Le système de retraite français repose sur deux dimensions : une dimension contributive, qui établit les droits à pensions en fonction des cotisations versées, et une dimension non-contributive, ou de solidarité, qui permet l’octroi de droits additionnels à certains assurés sans lien direct avec les cotisations acquittées. Ces dispositifs de solidarité permettent de majorer les niveaux de pension ou d’anticiper le départ à la retraite. Grâce à l’échantillon inter-régime de retraités (EIR), la DREES dispose d’une source de données très riche, comprenant l’ensemble des droits à pensions et conditions de liquidation d’un échantillon représentatif de pensionnés. La vague 2020 de cet échantillon permet d’actualiser l’estimation du poids de la solidarité dans les dépenses de retraite. Ainsi, les dispositifs de solidarité représentent 20 % des pensions versées au titre des droits directs en 2020 (60 milliards d’euros sur 295 milliards d’euros) et concernent 88 % des retraités (14,7 millions sur 16,7 millions).
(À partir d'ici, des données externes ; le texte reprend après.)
(* ===== verification/KeyRing.v ===== *)
(** * consensus/KeyRing.h, consensus/KeyRing.cpp and common/ossladapter.h

    OpenSSL is outside the sources: the class [Crypto] holds the functions the
    adapter calls, and [CryptoLaws] what their documentation promises.  The
    adapter's own code (padding and framing of signatures, key type dispatch,
    error paths) and the key directory are definitions over them. *)

From Stdlib Require Import ZArith Lia.
From stdpp Require Import base list numbers.
From S2P Require Import Prelude OrdMap Converters Keys Buffers.

Class Crypto := {
  EC_KEY : Type;
  (* SHA256_Init/Update/Final *)
  SHA256 : bytes -> bytes;
  (* ECDSA_do_sign followed by i2d_ECDSA_SIG: the DER encoding *)
  ECDSA_sign_der : EC_KEY -> bytes -> bytes;
  (* d2i_ECDSA_SIG followed by ECDSA_do_verify returning 1 *)
  ECDSA_verify_der : EC_KEY -> bytes -> bytes -> bool;
  (* the key of a compressed point on secp384r1 (true) or secp256k1 (false),
     None when EC_KEY_set_public_key fails *)
  EC_public_key : bool -> bytes -> option EC_KEY;
  (* the key pair of a point and an encrypted PEM private key, None when one
     of the OpenSSL calls that the adapter checks fails *)
  EC_key_pair : bool -> bytes -> bytes -> bytes -> option EC_KEY;
  (* the bytes of a stack array that are never written *)
  uninit : nat -> bytes
}.

(** A key on the node curve secp384r1 or the wallet curve secp256k1 is told by
    the length of the signatures it makes. *)
Class CryptoLaws `{Crypto} := {
  is_node_key : EC_KEY -> bool;
  SHA256_length : forall m, zlen (SHA256 m) = kHASH_LENGTH;
  wallet_der_length : forall k h, is_node_key k = false -> zlen (ECDSA_sign_der k h) <= 72;
  node_der_length : forall k h, is_node_key k = true -> 80 <= zlen (ECDSA_sign_der k h) <= 104;
  uninit_length : forall n, length (uninit n) = n;
  (* d2i_ECDSA_SIG ignores what follows the DER value *)
  verify_signed : forall k h pad, ECDSA_verify_der k h (ECDSA_sign_der k h ++ pad) = true
}.

(** ** common/ossladapter.h *)
Section adapter.
Context `{Crypto}.

Definition DevcashHash (msg : bytes) : bytes := SHA256 msg.

Definition VerifyByteSig (ecKey : EC_KEY) (msg : bytes) (sig : Signature) : res bool :=
  res_catch (raw_sig ← SignatureOps.getRawSignature sig;
             Ok (ECDSA_verify_der ecKey msg raw_sig))
            (fun _ => Ok false).

(** The array of the chosen size keeps its unwritten bytes; writing past its
    end is undefined. *)
Definition fill_array (size : Z) (der : bytes) : res bytes :=
  if zlen der <=? size then Ok (der ++ uninit (Z.to_nat (size - zlen der))) else UB.

Definition SignBinary (ec_key : EC_KEY) (msg : bytes) : res Signature :=
  res_catch
    (let der := ECDSA_sign_der ec_key msg in
     if zlen der <? 80 then
       a ← fill_array kWALLET_SIG_SIZE der;
       SignatureOps.ctor a
     else
       a ← fill_array kNODE_SIG_SIZE der;
       SignatureOps.ctor a)
    (fun _ => Err RuntimeError).

Definition LoadPublicKey (public_key : Address) : res EC_KEY :=
  node ← (if AddressOps.isWalletAddress public_key then Ok false
          else if AddressOps.isNodeAddress public_key then Ok true
          else Err RuntimeError);
  publicKey ← AddressOps.getHexString public_key;
  match EC_public_key node publicKey with
  | Some k => Ok k
  | None => Err RuntimeError
  end.

Definition LoadEcKey (publicKey privKey aes_password : bytes) : res EC_KEY :=
  if zlen aes_password <? 1 then Err RuntimeError
  else
    node ← (if zlen publicKey =? kWALLET_ADDR_SIZE * 2 then Ok false
            else if zlen publicKey =? kNODE_ADDR_SIZE * 2 then Ok true
            else Err RuntimeError);
    match EC_key_pair node publicKey privKey aes_password with
    | Some k => Ok k
    | None => Err RuntimeError
    end.
End adapter.

(** ** KeyRing *)
Section keyring.
Context `{Crypto}.

Record KeyRing := mkKeyRing {
  key_map_ : omap Address EC_KEY;
  node_list_ : list Address;
  wallet_list_ : list Address;
  inn_addr_ : Address
}.

Definition KeyRing_empty : KeyRing := mkKeyRing [] [] [] AddressOps.default.

Definition InsertAddress (hex : bytes) (key : EC_KEY) : M KeyRing Address :=
  addr ← lift (Hex2Bin hex);
  let to_insert := AddressOps.ctor addr in
  kr ← get;
  put (mkKeyRing (fst (om_insert to_insert key (key_map_ kr)))
                 (node_list_ kr) (wallet_list_ kr) (inn_addr_ kr));;
  mret to_insert.

(** The self test of a key pair: sign and verify the hash of "hello". *)
Definition hello : bytes := [104; 101; 108; 108; 111].

Definition check_key_pair (address key password : bytes) : res (EC_KEY * bool) :=
  k ← LoadEcKey address key password;
  let test_hash := DevcashHash hello in
  sig ← SignBinary k test_hash;
  ok ← VerifyByteSig k test_hash sig;
  Ok (k, ok).

Definition addWalletKeyPair (address key password : bytes) : M KeyRing unit :=
  p ← lift (check_key_pair address key password);
  if negb p.2 then throw RuntimeError
  else
    wallet_addr ← InsertAddress address p.1;
    kr ← get;
    put (mkKeyRing (key_map_ kr) (node_list_ kr) (wallet_list_ kr ++ [wallet_addr])
                   (inn_addr_ kr)).

Definition addNodeKeyPair (address key password : bytes) : M KeyRing unit :=
  p ← lift (check_key_pair address key password);
  if negb p.2 then throw RuntimeError
  else
    wallet_addr ← InsertAddress address p.1;
    kr ← get;
    put (mkKeyRing (key_map_ kr) (node_list_ kr ++ [wallet_addr]) (wallet_list_ kr)
                   (inn_addr_ kr)).

(** A key that fails the test is only logged here. *)
Definition setInnKeyPair (address key password : bytes) : M KeyRing unit :=
  p ← lift (check_key_pair address key password);
  if negb p.2 then mret tt
  else
    a ← InsertAddress address p.1;
    kr ← get;
    put (mkKeyRing (key_map_ kr) (node_list_ kr) (wallet_list_ kr) a).

(** [s.substr(pos, len)] *)
Definition substr (s : bytes) (pos len : Z) : res bytes :=
  if zlen s <? pos then Err OutOfRange
  else Ok (take (Z.to_nat len) (drop (Z.to_nat pos) s)).

(** [while (counter < (size-1)) ...] over a key file whose records are a hex
    address and an armoured key; a record that throws is logged and
    skipped. *)
Fixpoint key_loop (add : bytes -> bytes -> M KeyRing unit) (content : bytes)
    (addr_len key_len : Z) (fuel : nat) (counter : Z) : M KeyRing unit :=
  if zlen content - 1 <=? counter then mret tt
  else match fuel with
  | O => lift NoFuel
  | S fuel' =>
      addr ← lift (substr content counter addr_len);
      key ← lift (substr content (counter + addr_len) key_len);
      try_catch (add addr key) (fun _ => mret tt);;
      key_loop add content addr_len key_len fuel' (counter + addr_len + key_len)
  end.

Definition load_keys (add : bytes -> bytes -> M KeyRing unit) (content : bytes)
    (addr_len key_len : Z) : M KeyRing unit :=
  key_loop add content addr_len key_len (S (length content)) 0.

(** The constructor from the contents of the two key files ("" when the path
    is empty or the file unreadable): a file of a wrong size ends it. *)
Definition KeyRing_ctor (inn_keys node_keys key_password : bytes) : M KeyRing unit :=
  try_catch (
    ok ← (match inn_keys with
          | [] => mret true
          | _ =>
              if zlen inn_keys mod (kFILE_NODEKEY_SIZE + kNODE_ADDR_SIZE * 2) =? 0
              then load_keys (fun a k => setInnKeyPair a k key_password) inn_keys
                     (kNODE_ADDR_SIZE * 2) kFILE_NODEKEY_SIZE;; mret true
              else mret false
          end);
    if negb ok then mret tt
    else match node_keys with
         | [] => mret tt
         | _ =>
             if zlen node_keys mod (kFILE_NODEKEY_SIZE + kNODE_ADDR_SIZE * 2) =? 0
             then load_keys (fun a k => addNodeKeyPair a k key_password) node_keys
                    (kNODE_ADDR_SIZE * 2) kFILE_NODEKEY_SIZE
             else mret tt
         end)
    (fun _ => mret tt).

Definition LoadWallets (wallet_keys file_pass : bytes) : M KeyRing bool :=
  match wallet_keys with
  | [] => mret false
  | _ =>
      if zlen wallet_keys mod (kFILE_KEY_SIZE + kWALLET_ADDR_SIZE * 2) =? 0
      then load_keys (fun a k => addWalletKeyPair a k file_pass) wallet_keys
             (kWALLET_ADDR_SIZE * 2) kFILE_KEY_SIZE;; mret true
      else mret false
  end.

Definition getKey (kr : KeyRing) (addr : Address) : res EC_KEY :=
  match om_find addr (key_map_ kr) with
  | Some k => Ok k
  | None => LoadPublicKey addr
  end.

Definition isINN (kr : KeyRing) (addr : Address) : bool := AddressOps.isNodeAddress addr.

Definition getInnAddr (kr : KeyRing) : res Address :=
  if isINN kr (inn_addr_ kr) then Ok (inn_addr_ kr) else Err RuntimeError.

Definition CountNodes (kr : KeyRing) : Z := zlen (node_list_ kr).
Definition CountWallets (kr : KeyRing) : Z := zlen (wallet_list_ kr).

(** The position of the first occurrence, the length when there is none. *)
Fixpoint find_pos (addr : Address) (l : list Address) : Z :=
  match l with
  | [] => 0
  | a :: l' => if bool_decide (a = addr) then 0 else 1 + find_pos addr l'
  end.

Definition getNodeIndex (kr : KeyRing) (addr : Address) : res Z :=
  let pos := u32 (find_pos addr (node_list_ kr)) in
  if zlen (node_list_ kr) <=? pos then Err RangeError else Ok pos.

Definition getNodeAddr (kr : KeyRing) (index : Z) : res Address := vec_at (node_list_ kr) index.
Definition getWalletAddr (kr : KeyRing) (index : Z) : res Address :=
  vec_at (wallet_list_ kr) (u64 index).

(** A missing key throws a [std::string]. *)
Definition getNodeKey (kr : KeyRing) (index : Z) : res EC_KEY :=
  node_addr ← vec_at (node_list_ kr) (u64 index);
  match om_find node_addr (key_map_ kr) with
  | Some k => Ok k
  | None => Err ThrownString
  end.

Definition getWalletKey (kr : KeyRing) (index : Z) : res EC_KEY :=
  wallet_addr ← vec_at (wallet_list_ kr) (u64 index);
  match om_find wallet_addr (key_map_ kr) with
  | Some k => Ok k
  | None => Err ThrownString
  end.

(** [index * 2] and [index * 2 + 1] are signed 32-bit: their overflow is
    undefined. *)
Definition getDesignatedWallets (kr : KeyRing) (index : Z) : res (list Address) :=
  if negb (in_i32b (index * 2) && in_i32b (index * 2 + 1)) then UB
  else
    a ← vec_at (wallet_list_ kr) (u64 (index * 2));
    b ← vec_at (wallet_list_ kr) (u64 (index * 2 + 1));
    Ok [a; b].
End keyring.

(** ** Signing *)
Section laws.
Context `{CryptoLaws}.

(** A DER signature padded to one of the two sizes is a signature object that
    verifies. *)
Lemma padded_signature k h n :
  n = kWALLET_SIG_SIZE \/ n = kNODE_SIG_SIZE -> zlen (ECDSA_sign_der k h) <= n ->
  exists a sig, fill_array n (ECDSA_sign_der k h) = Ok a /\ SignatureOps.ctor a = Ok sig /\
    VerifyByteSig k h sig = Ok true /\ sig_wf sig /\ SignatureOps.size sig = n + 1.
Proof.
  intros Hn L. unfold fill_array. rewrite (proj2 (Z.leb_le _ _)) by lia.
  set (v := _ ++ uninit _).
  assert (zlen v = n) as Lv.
  { subst v. rewrite zlen_app. unfold zlen in *. rewrite uninit_length. lia. }
  exists v, (mkSignature (n :: v)). split; [done|]. split; [by apply sig_ctor_raw; [destruct Hn; auto|]|].
  split; [|split].
  - unfold VerifyByteSig, SignatureOps.getRawSignature. cbn [SignatureOps.isNull s_canonical].
    rewrite (proj2 (Z.eqb_neq n 0)) by (destruct Hn; unfold_sizes; lia).
    change (n :: v) with ([n] ++ v).
    rewrite <- (app_nil_r v) at 1. rewrite vec_range_mid
      by (rewrite ?zlen_app, ?zlen_cons, ?zlen_nil; lia).
    cbn [mbind res_bind res_catch]. subst v. by rewrite verify_signed.
  - destruct Hn; subst n; [by apply shape_wallet | by apply shape_node].
  - unfold SignatureOps.size. cbn [s_canonical]. rewrite zlen_cons. lia.
Qed.

(** [SignBinary] always returns, and what it returns verifies under the same
    key. *)
Lemma SignBinary_ok k h :
  exists sig, SignBinary k h = Ok sig /\ VerifyByteSig k h sig = Ok true /\ sig_wf sig /\
    SignatureOps.size sig =
      (if is_node_key k then kNODE_SIG_BUF_SIZE else kWALLET_SIG_BUF_SIZE).
Proof.
  unfold SignBinary. destruct (is_node_key k) eqn:E.
  - pose proof (node_der_length k h E). rewrite (proj2 (Z.ltb_ge _ _)) by lia.
    destruct (padded_signature k h kNODE_SIG_SIZE) as (a & sig & Ea & Es & V & W & Z);
      [auto | unfold_sizes; lia |].
    rewrite Ea. cbn [mbind res_bind]. rewrite Es. by exists sig.
  - pose proof (wallet_der_length k h E). rewrite (proj2 (Z.ltb_lt _ _)) by lia.
    destruct (padded_signature k h kWALLET_SIG_SIZE) as (a & sig & Ea & Es & V & W & Z);
      [auto | unfold_sizes; lia |].
    rewrite Ea. cbn [mbind res_bind]. rewrite Es. by exists sig.
Qed.
End laws.
(* ===== verification/RingQueue.v ===== *)
(** * concurrency/DevcashRingQueue.h

    A bounded queue of messages in a ring of pointers, used by one producer and
    one consumer.  A null pointer is [None].  [push] runs under [pushLock_] and,
    from the store on, under [update_]; [popGuard] runs under [popGuardLock_] and
    [popLock_]; [pop] runs under [update_].  So [push] and [popGuard] exclude each
    other nowhere, and both write [pending_] and [isEmpty_]: a thread is a program
    counter, and every access to a member that the other thread may touch at the
    same time is a step of its own, in the order of the source and interleaved in
    any way.  Only [update_] is ever contended; the other three mutexes have one
    user each.

    The accesses to [pending_], [isEmpty_], [isFull_] and [pushAt_] that no mutex
    orders are data races, which the language leaves undefined; the machine below
    gives them the mildest meaning, one access after the other.  A thread that
    waits on a condition variable evaluates the predicate, falls asleep in a later
    step, and wakes up on a notification that comes while it sleeps, or for no
    reason; a notification that comes between the two steps is lost.

    [clearBlockers] is the last operation on a queue and takes no part in the
    runs. *)

From Stdlib Require Import ZArith Lia.
From stdpp Require Import base list numbers relations.
From S2P Require Import Prelude.

#[local] Open Scope Z_scope.

Section ring.
Context {A : Type}.

Record DevcashRingQueue := mkRing {
  kRingSize_ : Z;
  ptrRing_ : list (option A);
  pushAt_ : Z;
  popAt_ : Z;
  pending_ : Z;
  isEmpty_ : bool;
  isFull_ : bool;
  stopNow_ : bool
}.

Definition kDEFAULT_RING_SIZE : Z := 10.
Les dispositifs de solidarité peuvent être regroupés en cinq grandes catégories :
Départs anticipés. Certains assurés peuvent partir à la retraite avant l’âge d’ouverture des droits (AOD) de droit commun, en raison de situations familiales spécifiques, de carrières longues, de motifs de santé, d’exposition aux risques ou du métier exercé (catégories actives de la fonction publique). Au 31 décembre 2020, 4 % des retraités sont en situation de départ anticipé et ces dispositifs représentent 4,4 % des dépenses de pensions.
Les majorations de pension pour parents de 3 enfants. Elles profitent à 39 % des retraités et représentent 3 % des dépenses de pensions.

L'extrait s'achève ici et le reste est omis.